53. Abschließend sei nochmals betont, dass die Mitgliedschaft in stumm geschalteten Whatsapp-Gruppen, die nur anlassbezogen genutzt werden und deren Inhalte im Übrigen nicht zur Kenntnis genommen werden, heute allgemein gesellschaftlich üblich sind. Weite Teile der Bevölkerung sind Mitglieder von Chatgruppen von Vereinen, Hobbygemeinschaften, Selbsthilfegruppen oder ähnlichen und bleiben hier auch Mitglied, wenn die Gruppe aktuell kaum genutzt wird.
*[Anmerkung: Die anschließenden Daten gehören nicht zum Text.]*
(** While the loop is in its [while], tasks stay unless they take a turn. *)
Lemma step_fate x y t :
  open_step x y → sem_inv x.2 → looping (rs_pc x.2) = true → t ∈ rs_running x.2 →
  rs_executed x.2 ⊆ rs_executed y.2 ∧
  (t ∈ rs_running y.2 ∨
   (∃ t', t' ∈ rs_running y.2 ∧ jt_job t' = jt_job t ∧ shorter t t' ∧ jt_started t' = true ∧
          (jt_started t = false → jt_job t ∈ rs_executed y.2)) ∨
   jt_started t = true ∧ jt_job t ∈ rs_finished y.2 ∧ 0 < semaphore y.2).
Proof.
  intros H (H0 & _ & Hact) Hpc Ht.
  assert (Forall (λ t, jt_cancelled t = false) (rs_running x.2)) as Hf.
  { apply Hact. by destruct (rs_pc x.2). }
  destruct H as [x y [x' y' H|x' y' H|w s Hs]|x y []|]; cbn [snd] in *; try (by split; [|left]).
  - destruct H; cbn [snd] in *; try (by split; [|left]);
      repeat match goal with Hp : rs_pc _ = _ |- _ => rewrite Hp in Hpc end; try done.
    split; [done|]. left. cbn. set_solver.
  - destruct (task_step_fate _ _ H Hf) as [[Hr He]|(l1 & t0 & l2 & Hl & Hcase)].
    { rewrite Hr, He. by split; [|left]. }
    rewrite Hl in Ht. apply elem_of_app in Ht.
    destruct Hcase as [(t' & Hr & Hj & Hsh & Hst & He)|(Hst & Hr & He & Hfin & Hsem)]; rewrite Hr, He.
    + split; [set_solver|]. destruct Ht as [Ht|[->|Ht]%elem_of_cons]; [left; set_solver| |left; set_solver].
      right. left. exists t'. split_and!; try done; [set_solver|]. intros ->. set_solver.
    + split; [done|]. destruct Ht as [Ht|[->|Ht]%elem_of_cons]; [left; set_solver| |left; set_solver].
      right. right. split_and!; try done. lia.
Qed.

(** The loop waits at a job until it spawns its task. *)
Lemma loop_dispatch x y j js :
  loop_step x y → rs_pc x.2 = Dispatch (j :: js) →
  looping (rs_pc y.2) = false ∨ (rs_pc y.2 = Dispatch js ∧ new_task j ∈ rs_running y.2).
Proof.
  intros H Hpc. destruct H as [| | | | | | | |w w' s j0 js0 Hp| | | | | | | | |]; cbn [snd] in *; try congruence; [|by left].
  right. rewrite Hp in Hpc. injection Hpc as -> ->.
  cbn. split; [done|set_solver].
Qed.

Lemma step_dispatch x y j js :
  open_step x y → rs_pc x.2 = Dispatch (j :: js) → sem_inv x.2 →
  looping (rs_pc y.2) = false ∨ (rs_pc y.2 = Dispatch js ∧ new_task j ∈ rs_running y.2) ∨
  (rs_pc y.2 = Dispatch (j :: js) ∧ (0 < semaphore x.2 → 0 < semaphore y.2)).
Proof.
  intros H Hpc (H0 & _ & Hact).
  assert (Forall (λ t, jt_cancelled t = false) (rs_running x.2)) as Hf by (apply Hact; by rewrite Hpc).
  destruct H as [x y [x' y' H|x' y' H|w s Hs]|x y []|]; cbn [snd] in *; try (by right; right).
  - destruct (loop_dispatch _ _ _ _ H Hpc) as [?|?]; [by left|by right; left].
  - right. right. clear Hact Hf. destruct H; cbn [snd] in *; try done. cbn. split; [done|lia].
Qed.

(** ** Fair runs *)

(** What is true of every reachable worker: the slots add up, bodies are finite. *)
Definition sound_worker (s : runner E) : Prop :=
  sem_inv s ∧ Forall (λ t, turns_le (jt_code t) 15) (rs_running s).

Lemma new_sound : 0 ≤ max_concurrency c → sound_worker new_runner.
Proof. intros H. split; [by apply new_sem|by constructor]. Qed.

Lemma step_sound x y : open_step x y → sound_worker x.2 → sound_worker y.2.
Proof.
  intros H [Hs Ht]. split; [by eapply step_sem|].
  by eapply (step_codes c _ _ _ (turns_lasting 15) (process_turns c)).
Qed.

Lemma reach_sound w w' s :
  0 ≤ max_concurrency c → rtc open_step (w, new_runner) (w', s) → sound_worker s.
Proof.
  intros Hc H. change (sound_worker (w', s).2).
  assert (sound_worker (w, new_runner).2) as Hn by (by apply new_sound).
  revert Hn. induction H; eauto using step_sound.
Qed.

Lemma killed_sound x y : killed x y → sound_worker x.2 → sound_worker y.2.
Proof.
  intros (Hpc & Hr & Hs) [(H0 & Hle & _) _]. unfold sound_worker, Runner.sem_inv. rewrite Hpc, Hr, Hs.
  split; [|constructor]. split_and!; [done|simpl; lia|done].
Qed.

Section Trace.
Variable σ : trace.
Hypothesis slots : 0 < max_concurrency c.
Hypothesis is_fair : fair σ.
Hypothesis sound : sound_worker (σ 0%nat).2.

#[local] Abbreviation st n := ((σ n).2).
Definition interrupted (n : nat) : Prop := looping (rs_pc (st n)) = false.

Lemma trace_sound n : sound_worker (st n).
Proof.
  induction n as [|n IH]; [done|]. destruct (fair_steps σ is_fair n) as [H|H];
    [by eapply step_sound|by eapply killed_sound].
Qed.

Lemma trace_sem n : sem_inv (st n).
Proof. apply trace_sound. Qed.

Lemma task_measure n t : t ∈ rs_running (st n) → ∃ k, task_left t k.
Proof.
  intros Ht. pose proof (trace_sound n) as [_ Hf]. rewrite Forall_forall in Hf. specialize (Hf t Ht).
  destruct (jt_started t) eqn:Hst; [exists 17%nat; by apply (left_started _ 15)|exists 18%nat; by apply left_new].
Qed.
Lemma producers_split w l1 pr l2 :
  producers_inv w (l1 ++ pr :: l2) →
  ∃ m1 b m2, m1.*1 = l1 ∧ m2.*1 = l2 ∧ Forall producer_inv (m1 ++ m2) ∧ producer_inv (pr, b) ∧
    (length (l1 ++ pr :: l2) ≤ N)%nat ∧ ∀ q, depth P w q + committed q (m1 ++ (pr, b) :: m2) ≤ cap.
Proof.
  intros (l & Hl & Hf & Hn & Hc). apply fmap_app_inv in Hl as (m1 & m & -> & Hm & ->).
  destruct m as [|[pr0 b] m2]; [done|]. injection Hm as -> ->.
  apply Forall_app in Hf as [Hf1 [Hpr Hf2]%Forall_cons].
  exists m1, b, m2. split_and!; try done. by apply Forall_app.
Qed.

Lemma committed_same q m1 m2 pr pr' b :
  pr_queue pr' = pr_queue pr → committed q (m1 ++ (pr', b) :: m2) = committed q (m1 ++ (pr, b) :: m2).
Proof. intros Hq. rewrite !committed_app, !committed_cons. cbn [fst snd]. by rewrite Hq. Qed.

(** A command of an enqueue: nothing is trimmed, and the bound is kept. *)
Lemma producer_await w w' l1 pr l2 X (m : M (World E) X) k r :
  (N ≤ 1001)%nat → producers_inv w (l1 ++ pr :: l2) → pr_code pr = CoAwait m k → m w = (r, w') →
  evolves P nothing (view (w_redis w)) (view (w_redis w')) ∧
  producers_inv w' (l1 ++ with_pr_code pr (woken r k) :: l2).
Proof.
  intros HN Hinv Hcode Hm. apply producers_split in Hinv as (m1 & b & m2 & H1 & H2 & Hf & Hpr & Hn & Hc).
  unfold producer_inv in Hpr. cbn [fst snd] in Hpr. rewrite Hcode in Hpr. destruct Hpr as [Hpr _].
  destruct (Hpr _ _ _ Hm) as (b' & Ha & Hk & Hcan).
  assert (producer_inv (with_pr_code pr (woken r k), b')) as Hnew by (by apply obeys_woken).
  pose proof (Hc (pr_queue pr)) as Hcq. rewrite committed_app, committed_cons in Hcq. cbn [fst snd] in Hcq.
  pose proof (committed_range (pr_queue pr) m1) as Hr1. pose proof (committed_range (pr_queue pr) m2) as Hr2.
  assert (0 ≤ depth P w (pr_queue pr)) as Hd0 by (unfold depth; lia).
  destruct b; cbn in Ha.
  - destruct Ha as (-> & Hev & Hgrow). rewrite decide_True in Hcq by done.
    split; [apply Hev; unfold cap in Hcq; lia|].
    eapply (producers_replace w w' l1 pr _ l2 false m1 m2); try done. intros q.
    specialize (Hc q). specialize (Hgrow q). rewrite committed_app, committed_cons in *. cbn [fst snd] in *.
    rewrite (decide_False (P := pr_queue (with_pr_code pr (woken r k)) = q ∧ false = true)) by naive_solver.
    destruct (decide (q = pr_queue pr)) as [->|Hne]; [rewrite decide_True in Hc by done; lia|].
    rewrite (decide_False (P := pr_queue pr = q ∧ true = true)) in Hc by naive_solver. lia.
  - destruct Ha as [Hv Hlt]. assert (∀ q, depth P w' q = depth P w q) as Hd by (intros; unfold depth; by rewrite Hv).
    split; [rewrite Hv; reflexivity|].
    eapply (producers_replace w w' l1 pr _ l2 b' m1 m2); try done. intros q.
    specialize (Hc q). rewrite Hd. rewrite committed_app, committed_cons in *. cbn [fst snd] in *.
    rewrite (decide_False (P := pr_queue pr = q ∧ false = true)) in Hc by naive_solver.
    destruct (decide (pr_queue (with_pr_code pr (woken r k)) = q ∧ b' = true)) as [[<- ->]|]; [|lia].
    cbn [with_pr_code pr_queue] in *. specialize (Hlt eq_refl). unfold cap.
    rewrite length_app in Hn. simpl in Hn. rewrite <- H1, <- H2, !length_fmap in Hn. lia.
Qed.
Lemma enqueue_writes e job key validate :
  enq_prefix e = P →
  obeys same_redis (write_await (body_of key job)) tt (enqueue_co (E := E) e job key validate).
Proof.
  intros Hp. unfold enqueue_co. set (q := py_str (job_queue job)).
  assert (obeys same_redis (write_await (body_of key job)) tt
    (depth ← co_await (on_redis (stream_length (enq_prefix e) q));
     _ ← (if max_queue_depth e <=? depth
          then co_throw (QueueFull (job_queue job) depth (max_queue_depth e)) else mret tt);
     _ ← co_sync (check_key e key);
     _ ← co_sync (write_outbox e (keyed key job));
     co_await (on_redis (transport_xadd (enq_prefix e) (py_str (job_queue (keyed key job)))
                                        (keyed key job) (max_queue_depth e + 1000) true)))) as Hbody.
  { apply obeys_await. intros w r w' H. exists tt. split.
    - apply on_redis_inv in H as (s' & H & ->). apply xlen_law in H.
      apply same_adds_only. intros q'. cbn.
      assert (view s' = view (w_redis w)) as -> by (destruct r; [by destruct H|by destruct H as [?|(? & _ & ?)]]).
      done.
    - destruct r as [n|]; [|done]. destruct (max_queue_depth e <=? n); [done|].
      apply obeys_sync; [apply check_key_same|]. intros _.
      apply obeys_sync; [apply write_outbox_same|]. intros _.
      split; [|done]. clear H. intros w1 r w2 H. exists tt. split; [|done]. rewrite Hp, keyed_queue in H.
      apply on_redis_inv in H as (s' & H & ->). unfold transport_xadd, lift, mbind, st_mbind in H.
      destruct (job_body (keyed key job)) as [body|exc] eqn:Hb; [|injection H as <- <-; by apply same_adds_only].
      apply xadd_law in H.
      assert (∀ id v', xadd_eff (_stream_key P q) body (maxlen_option (max_queue_depth e + 1000) true)
                (view (w_redis w1)) id v' → ∀ q' x, x ∈ s_entries (qstream P v' q') →
                x ∈ s_entries (qstream P (view (w_redis w1)) q') ∨ body_of key job q' x.2) as Heff.
      { intros id v' Hx q' x. destruct (decide (q' = q)) as [->|Hne].
        - destruct Hx as (n' & _ & _ & ->). unfold qstream. rewrite stream_of_insert. cbn [s_entries].
          intros Hin. assert (x ∈ s_entries (stream_of (view (w_redis w1)) (_stream_key P q)) ++ [(id, body)]) as Hin'
            by (eapply elem_of_submseteq; [exact Hin|apply sublist_submseteq, sublist_drop]).
          apply elem_of_app in Hin' as [?|Hx%list_elem_of_singleton]; [by left|subst x; right; by split].
        - eapply (xadd_eff_other _ _ _ _ _ _ (_stream_key P q')) in Hx as [Hx _];
            [|by intros ?%stream_key_inj]. unfold qstream. rewrite Hx. by left. }
      intros q' x. cbn [with_redis w_redis]. destruct r as [id|exc]; [by eapply Heff|].
      destruct H as [->|(id & H)]; [by left|by eapply Heff]. }
  destruct validate as [v|]; [|exact Hbody]. apply obeys_sync; [by intros w|done].
Qed.

(** ** The whole system *)

(** Every entry holds a body that [B] allows on its queue, every delivery was read
    from its entry, and what is in flight adds nothing else. *)
Definition integrity (B : pystr → fields → Prop) (x : sys E) : Prop :=
  (∀ q e, e ∈ s_entries (queue_stream P x q) → B q e.2) ∧
  Forall (reads_from (sy_world x)) (sy_workers x) ∧ Forall (writes_only B) (sy_producers x).

(** The step in which an enqueue of the job is called. *)
Definition calls (key : option pystr) (job : Job) (x y : sys E) : Prop :=
  ∃ e validate, enq_prefix e = P ∧ max_queue_depth e = D ∧
    y = mkSys (sy_world x) (sy_workers x)
          (sy_producers x ++ [mkProducer (py_str (job_queue job)) (enqueue_co e job key validate) false]).

Definition or_called (B : pystr → fields → Prop) (x y : sys E) (q : pystr) (body : fields) : Prop :=
  B q body ∨ ∃ key job, calls key job x y ∧ body_of key job q body.

Lemma integrity_mono (B B' : pystr → fields → Prop) x :
  (∀ q b, B q b → B' q b) → integrity B x → integrity B' x.
Proof.
  intros HB (He & Hw & Hp). split_and!; [by intros q e H; apply HB, He|done|].
  eapply Forall_impl; [exact Hp|]. intros pr. by apply writes_only_mono.
Qed.

(** The world changes, and everything on it stays. *)
Lemma integrity_world B (w w' : World E) ws ps :
  (∀ q, s_entries (qstream P (view (w_redis w)) q) `prefix_of` s_entries (qstream P (view (w_redis w')) q)) →
  adds_only B w w' → integrity B (mkSys w ws ps) → integrity B (mkSys w' ws ps).
Proof.
  intros Hpre Ha (He & Hw & Hp). split_and!; [|eapply Forall_impl; [exact Hw|]|done]; cbn [sy_world sy_workers] in *.
  - intros q e [H|H]%(Ha q e); [by apply He|done].
  - intros y. apply reads_from_grow. intros q. destruct (Hpre q) as [l ->]. set_solver.
Qed.

Lemma integrity_quiet B past (w w' : World E) ws ps :
  wquiet P past w w' → integrity B (mkSys w ws ps) → integrity B (mkSys w' ws ps).
Proof.
  intros [_ Hq]. apply integrity_world; [intros q; by rewrite Hq|by apply same_adds_only].
Qed.

Lemma integrity_producers B w ws ps ps' :
  Forall (writes_only B) ps' → integrity B (mkSys w ws ps) → integrity B (mkSys w ws ps').
Proof. intros H (He & Hw & _). by split_and!. Qed.

Lemma integrity_producer B w ws l1 pr l2 pr' :
  (writes_only B pr → writes_only B pr') →
  integrity B (mkSys w ws (l1 ++ pr :: l2)) → integrity B (mkSys w ws (l1 ++ pr' :: l2)).
Proof.
  intros H Hi. eapply integrity_producers; [|exact Hi]. destruct Hi as (_ & _ & Hp). cbn in Hp.
  apply Forall_app in Hp as [Hp1 [Hp Hp2]%Forall_cons]. apply Forall_app. split; [done|].
  apply Forall_cons. auto.
Qed.

Lemma integrity_worker B w l1 c s s' l2 ps :
  (reads_from w (c, s) → reads_from w (c, s')) →
  integrity B (mkSys w (l1 ++ (c, s) :: l2) ps) → integrity B (mkSys w (l1 ++ (c, s') :: l2) ps).
Proof.
  intros H (He & Hw & Hp). split_and!; [done| |done]. cbn in *.
  apply Forall_app in Hw as [Hw1 [Hw Hw2]%Forall_cons]. apply Forall_app. split; [done|].
  apply Forall_cons. auto.
Qed.

(** A worker: what its step reads are entries of its queue. *)
Lemma worker_integrity past B l1 c s s' l2 ps w w' :
  step c (w, s) (w', s') ∨ recovery_step c (w, s) (w', s') →
  System.sys_inv P D N past (mkSys w (l1 ++ (c, s) :: l2) ps) →
  integrity B (mkSys w (l1 ++ (c, s) :: l2) ps) → integrity B (mkSys w' (l1 ++ (c, s') :: l2) ps).
Proof.
  intros Hs ((Hwf & _) & HW & _) Hi. cbn [sy_world sy_workers] in *.
  apply Forall_app in HW as [_ [Hinv _]%Forall_cons]. pose proof Hinv as (Hp & _).
  destruct (worker_step_ok P past c w s w' s' Hs Hinv) as [_ Hq].
  apply (integrity_worker B w' l1 c s s' l2 ps); [|by eapply integrity_quiet].
  intros Hr. apply Forall_forall. intros d Hd. destruct (worker_step_given c w s w' s' Hs d Hd) as [H|(js & Hj & H)].
  - unfold reads_from in Hr. rewrite Forall_forall in Hr. by apply Hr.
  - pose proof (read_jobs_from c w js w' Hp Hj (Hwf _)) as Hf. rewrite Forall_forall in Hf.
    destruct Hq as [_ Hq]. cbn [fst]. rewrite Hq. by apply Hf.
Qed.

(** A turn or a command of an enqueue. *)
Lemma producer_turn_integrity B l1 pr l2 ws w w' code :
  settle (pr_code pr) w = (code, w') → integrity B (mkSys w ws (l1 ++ pr :: l2)) →
  integrity B (mkSys w' ws (l1 ++ with_pr_code pr code :: l2)).
Proof.
  intros Hs Hi. pose proof Hi as (_ & _ & Hp). cbn in Hp.
  apply Forall_app in Hp as [_ [Hp _]%Forall_cons].
  destruct (obeys_settle _ _ _ _ _ _ _ Hp Hs) as [Hsame Ho].
  apply (integrity_producer B w' ws l1 pr l2); [done|].
  eapply (integrity_quiet B nothing); [by apply same_redis_quiet|exact Hi].
Qed.
(* ===== verification/Liveness.v ===== *)
(** * No job starves

    A queue is served from its front, so a waiting entry is delivered after a bounded
    number of polls: [n] polls of workers with [poll_batch] at least [b] take the first
    [n * b] entries, whatever producers, crashes, recovery and other reads do in
    between ([served_in_turn]).  A poll that answers hands its worker every job it
    took ([poll_hands_over]). *)

From Stdlib Require Import String QArith.
From stdpp Require Import relations.
From S2P Require Import Prelude PyStr Json Errors Coroutine Datetime Job Retry Redis RedisModel Transport SqliteStore Metrics World Scenario Delivery Enqueue Execute Admission Recover Evolution Shutdown Runner WorkerProgress Fairness Effects System Guarantees Integrity.
Open Scope list_scope.
Open Scope Z_scope.

(** ** One step of a queue *)

Section Queue.
Variable P : pystr.

Lemma waiting_sub q s : stream_wf P q s → waiting P q s ⊆ s_entries s.
Proof.
  intros (_ & _ & _ & Hw). unfold waiting. destruct (s_groups s !! _) as [g|] eqn:Hg; [|done].
  by apply (Hw g).
Qed.

Lemma waiting_nodup q s : stream_wf P q s → NoDup (ids (waiting P q s)).
Proof.
  intros (_ & Hn & _ & Hw). unfold waiting. destruct (s_groups s !! _) as [g|] eqn:Hg; [|done].
  by apply (Hw g).
Qed.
Wenn man es für eine Durchsuchung bei anderen Teilnehmern des Gruppenchats ausreichen ließe, dass ein anderer Nutzer kinderporngraphisches Bildmaterial in die Gruppe hochgeladen hat und sich hierauf nicht ablehnend geäußert hat, ergäbe sich bei einer Vielzahl von Personen, die keinerlei Interesse an Kinderporngraphie gezeigt haben, die Möglichkeit von Wohnungsdurchsuchungen und Durchsicht des Inhalts von Smartphones. Es handelt sich hierbei offensichtlich um eine Durchsuchung, die nicht auf dem Anfangsverdacht einer Straftat nach § 184b Abs. 2 StGB beruht, sondern dem Zweck dient, zu prüfen, ob ein Anfangsverdacht vorliegt oder nicht. Derartig weitreichende Durchsuchungsanordnungen sind aber mit Art. 13 GG und Artt. 2 Abs. 1, 1 Abs. 1 GG unvereinbar.